Problem to solve =
Each line of the data should be transcribed exactly as given.

START Data records

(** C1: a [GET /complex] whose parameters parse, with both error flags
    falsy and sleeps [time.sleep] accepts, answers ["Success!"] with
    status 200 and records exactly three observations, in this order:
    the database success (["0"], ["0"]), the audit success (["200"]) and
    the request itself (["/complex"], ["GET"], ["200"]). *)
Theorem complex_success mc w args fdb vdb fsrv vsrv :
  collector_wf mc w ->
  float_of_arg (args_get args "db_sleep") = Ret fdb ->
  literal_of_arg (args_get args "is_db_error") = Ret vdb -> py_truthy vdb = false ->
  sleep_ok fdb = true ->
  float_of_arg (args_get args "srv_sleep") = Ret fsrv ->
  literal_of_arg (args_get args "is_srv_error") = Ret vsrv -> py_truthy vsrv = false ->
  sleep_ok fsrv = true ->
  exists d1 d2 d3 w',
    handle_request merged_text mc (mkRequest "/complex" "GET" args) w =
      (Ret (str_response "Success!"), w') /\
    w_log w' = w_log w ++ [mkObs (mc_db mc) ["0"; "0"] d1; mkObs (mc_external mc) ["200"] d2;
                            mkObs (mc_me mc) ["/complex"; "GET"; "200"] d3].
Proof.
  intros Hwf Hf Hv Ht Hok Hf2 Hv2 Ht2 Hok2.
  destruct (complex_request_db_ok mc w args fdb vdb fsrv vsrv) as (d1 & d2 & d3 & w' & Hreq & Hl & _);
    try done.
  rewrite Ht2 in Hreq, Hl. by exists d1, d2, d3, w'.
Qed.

END Data records

Written solution =
(** C1: a [GET /complex] whose parameters parse, with both error flags
    falsy and sleeps [time.sleep] accepts, answers ["Success!"] with
    status 200 and records exactly three observations, in this order:
    the database success (["0"], ["0"]), the audit success (["200"]) and
    the request itself (["/complex"], ["GET"], ["200"]). *)
Theorem complex_success mc w args fdb vdb fsrv vsrv :
  collector_wf mc w ->
  float_of_arg (args_get args "db_sleep") = Ret fdb ->
  literal_of_arg (args_get args "is_db_error") = Ret vdb -> py_truthy vdb = false ->
  sleep_ok fdb = true ->
  float_of_arg (args_get args "srv_sleep") = Ret fsrv ->
  literal_of_arg (args_get args "is_srv_error") = Ret vsrv -> py_truthy vsrv = false ->
  sleep_ok fsrv = true ->
  exists d1 d2 d3 w',
    handle_request merged_text mc (mkRequest "/complex" "GET" args) w =
      (Ret (str_response "Success!"), w') /\
    w_log w' = w_log w ++ [mkObs (mc_db mc) ["0"; "0"] d1; mkObs (mc_external mc) ["200"] d2;
                            mkObs (mc_me mc) ["/complex"; "GET"; "200"] d3].
Proof.
  intros Hwf Hf Hv Ht Hok Hf2 Hv2 Ht2 Hok2.
  destruct (complex_request_db_ok mc w args fdb vdb fsrv vsrv) as (d1 & d2 & d3 & w' & Hreq & Hl & _);
    try done.
  rewrite Ht2 in Hreq, Hl. by exists d1, d2, d3, w'.
Qed.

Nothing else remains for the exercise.